Tuesday 1 April 2014

Do we ever really change?

'That was then,' people say, 'but I'm different now, I've changed.'  But do we ever really change?
Our life continues , we get older, we meet different people, we do different jobs, or the same job for a long time, hopefully getting better at it. Many of us become parents, thereby taking on responsibilities for the lives of others. Mortgages, cars, in-laws - the outward signs of  having grown up.
Though we do undoubtedly take on these indicators of a life maturing, our basic character remains unchanged. Often this is most obvious in situations which are unfamiliar to us. For instance, on our own in a strange place, at a job interview, at a party where we know no one, the fear that you might have felt as a small child when you couldn't spot your parents for a short while, returns, and the distress you experience and the fear you feel is, more or less, the same.

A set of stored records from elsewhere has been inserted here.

(** * Digital Media Persuasion Analyzer: the front-end logic of [script.js]

    A shallow embedding of the page script: the click handler of the analyze
    button (validation, request, error handling), the result renderer
    ([displayResults] and the functions it calls), the number tween and the
    timers it leaves behind, followed by the properties the specification
    states about them.

    Conventions of the embedding.
    - A JavaScript string is the list of its UTF-16 code units.
    - A JavaScript number is a binary64 float (Rocq's primitive [float]), so
      arithmetic and comparisons round and treat NaN as the engine does.
    - Where the script stores a number into a string property (a text
      content, a style value, a template literal), the engine's
      Number::toString is kept symbolic: a [text] is a list of pieces, either
      literal characters or "the decimal rendering of this number".
    - The page is a record with one field per element property the script
      reads or writes; effects that leave the page ([alert], [console.error],
      [fetch]) are appended to a log.
    - Timers are pending closures kept in the state; the event loop fires
      them one at a time, in any order.
    - The page has every element the script looks up by id and the chart
      library is loaded, so no lookup or constructor call throws. A style
      property holds the value assigned to it. *)

From Stdlib Require Import String Ascii.
From Stdlib Require Import ZArith NArith List Bool Lia.
From Stdlib Require Import Floats Uint63.
Import ListNotations.

#[local] Set Warnings "-inexact-float".
#[local] Open Scope list_scope.

(** ** Strings *)

Definition code_unit := N.
Definition jsstring := list code_unit.

(** A string literal of the script (Basic Latin only), as code units. *)
Fixpoint lit (s : string) : jsstring :=
  match s with
  | EmptyString => []
  | String c s' => N_of_ascii c :: lit s'
  end.

Arguments lit s%_string.

(** WhiteSpace and LineTerminator code points of ECMAScript, the ones
    [String.prototype.trim] strips. All of them are in the Basic Multilingual
    Plane, so the test is on single code units. *)
Definition is_white_space (c : code_unit) : bool :=
  ((9 <=? c) && (c <=? 13) || (c =? 32) || (c =? 160) || (c =? 5760)
   || (8192 <=? c) && (c <=? 8202)
   || (c =? 8232) || (c =? 8233) || (c =? 8239) || (c =? 8287)
   || (c =? 12288) || (c =? 65279))%N.

Fixpoint trimStart (s : jsstring) : jsstring :=
  match s with
  | [] => []
  | c :: s' => if is_white_space c then trimStart s' else s
  end.

Definition trimEnd (s : jsstring) : jsstring := rev (trimStart (rev s)).

Definition trim (s : jsstring) : jsstring := trimEnd (trimStart s).

(** [s.replace('_', ' ')] with a string pattern: only the first occurrence
    is replaced. *)
Fixpoint replace_first (from to : code_unit) (s : jsstring) : jsstring :=
  match s with
  | [] => []
  | c :: s' => if (c =? from)%N then to :: s' else c :: replace_first from to s'
  end.

(** [toUpperCase] of a one-unit string. Basic Latin is written out; the
    Unicode case table for the other code units belongs to the engine and is
    taken as a parameter where it is needed. *)
Definition toUpperCase1 (beyond_ascii : code_unit -> jsstring) (c : code_unit)
  : jsstring :=
  if ((97 <=? c) && (c <=? 122))%N then [(c - 32)%N]
  else if (c <? 128)%N then [c]
  else beyond_ascii c.

(** [key.charAt(0).toUpperCase() + key.slice(1)] *)
Definition capitalize (beyond_ascii : code_unit -> jsstring) (key : jsstring)
  : jsstring :=
  match key with
  | [] => []
  | c :: rest => toUpperCase1 beyond_ascii c ++ rest
  end.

So what about our personalities and our own specific characteristics? My eldest son used to play football on a Sunday morning for several years. In my son's team was a boy whose father I knew - we had been at primary school together. On the touch line, in some god forsaken place, on a freezing cold Sunday morning, with a mountain of work waiting for me at home, I saw, acted out in front of me the same madly competitive behaviour of my old school friend, who was now about forty, as I had seen over thirty years earlier at any sporting event or PE lesson in which he was involved.  

Roars came from him, sometimes of praise, but mainly of disapproval, along the lines of, 'E's nowt! He's a rate pansy. What have you let 'im get the better of you for, you dickhead?' These comments directed to his own son.  There were more similar statements, some directed at the referee, a hapless bloke who had come out to referee the match for the princely sum of five pounds. The referee is a sitting duck for the wrath of parents who imagine their children being scouted by Manchester United and a place in the champions League. My 'friend' was right there, in the very thick of it.

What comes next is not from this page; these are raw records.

Lemma keydowns_close_calls (events : list KeyboardEvent) :
  forall st,
    snd (AlertDialogEvents.keydowns events st)
    = if listening st
      then length (filter AlertDialogEvents.is_escape events)
      else 0.
Proof.
  induction events as [|event events IH]; intros st.
  - simpl. now destruct (listening st).
  - simpl. destruct (keydown_keeps event st) as [_ [Hl _]].
    specialize (IH (after (keydown event st))). rewrite Hl in IH.
    destruct (AlertDialogEvents.keydowns events (after (keydown event st)))
      as [st' n].
    simpl in *. subst n.
    unfold keydown, handleKeyDown, AlertDialogEvents.is_escape.
    destruct (listening st); [|reflexivity].
    destruct (String.eqb (key event) "Escape"); [reflexivity|].
    destruct (String.eqb (key event) "Tab"); [|reflexivity].
    destruct (dialogRef st) as [els|]; [|reflexivity].
    destruct (querySelectorAll matches_tabbable els) as [|f rest];
      [reflexivity|].
    destruct (shiftKey event);
      match goal with
      | |- context [is_active st ?i] => destruct (is_active st i)
      end; reflexivity.
Qed.

(** X9.  While the listener is attached, a run of key events calls the
    close callback once for every Escape in it and for no other key; once
    the cleanup has run, no key calls it. *)
Theorem escape_closes_once_per_press
  (st : state) (events : list KeyboardEvent) :
  (listening st = true ->
   snd (AlertDialogEvents.keydowns events st)
   = length (filter AlertDialogEvents.is_escape events))
  /\ snd (AlertDialogEvents.keydowns events (effect_cleanup st)) = 0.
Proof.
  split.
  - intros Hl. now rewrite keydowns_close_calls, Hl.
  - rewrite keydowns_close_calls. unfold effect_cleanup.
    destruct (triggerElementRef st) as [n|]; [|reflexivity].
    match goal with
    | |- context [focus n ?s] => destruct (focus_keeps n s) as [_ [Hl _]]
    end.
    now rewrite Hl.
Qed.
(** * The tick-driven core of the Neural MMO world: [forge/blade/core/realm.py]

    A shallow embedding of [Packet], [Spawner] and [Realm], and the
    properties of the admission ledger, of identity generation, of action
    prioritisation and of the per-tick pipeline.

    Python integers are [Z]; [//] and [%] are [Z.div] and [Z.modulo] (both
    floor, as in Python) with the division by zero raised explicitly;
    [str] of an integer is its decimal form, [pretty].  A
    [dict] whose iteration order is observable is an insertion-ordered
    association list; [Spawner.pops], which is never iterated, is a [gmap].
    Methods are computations in a state-and-exception monad: a raised
    exception keeps every mutation made before it, as in Python. *)

From Stdlib Require Import ZArith Lia.
From stdpp Require Import gmap list strings pretty.

Local Open Scope Z_scope.

(** ** Insertion-ordered dictionaries with integer keys *)

Section ordered_dict.
Context {V : Type}.

Fixpoint od_get (k : Z) (l : list (Z * V)) : option V :=
  match l with
  | [] => None
  | (k', v) :: l' => if decide (k = k') then Some v else od_get k l'
  end.

(** [d[k] = v]: an existing key keeps its position, a new key goes last. *)
Fixpoint od_set (k : Z) (v : V) (l : list (Z * V)) : list (Z * V) :=
  match l with
  | [] => [(k, v)]
  | (k', v') :: l' =>
      if decide (k = k') then (k, v) :: l' else (k', v') :: od_set k v l'
  end.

Infuriated by one incident when his son didn't get the benefit of the doubt in a tackle, a free kick being awarded to the opposition, I thought my ersatz classmate might have a heart attack, right there on the pitch on which he was remonstrating. Mouth wide open and yelling, face bright red, arms wheeling round, he reminded me of the day his relay team came second at sports day, aged eleven. One child in his team had fallen down, and had slowed them down. The child bravely carried on, but was not fast enough.With knees ripped to shreds,tears pouring down his face, my classmate shouted his head of at him until a teacher puled him away. That day at the football match, it felt as if that relay race, three decades ago, could have been yesterday and the intervening thirty years were as a blink of an eye.

This is, of course, only one instance, but it seems to me that our basic character is formed at an early age, whether that is through nature or nurture, remains a mystery.  Once formed, it stays with us; maybe hidden at times, but it's there and it will emerge.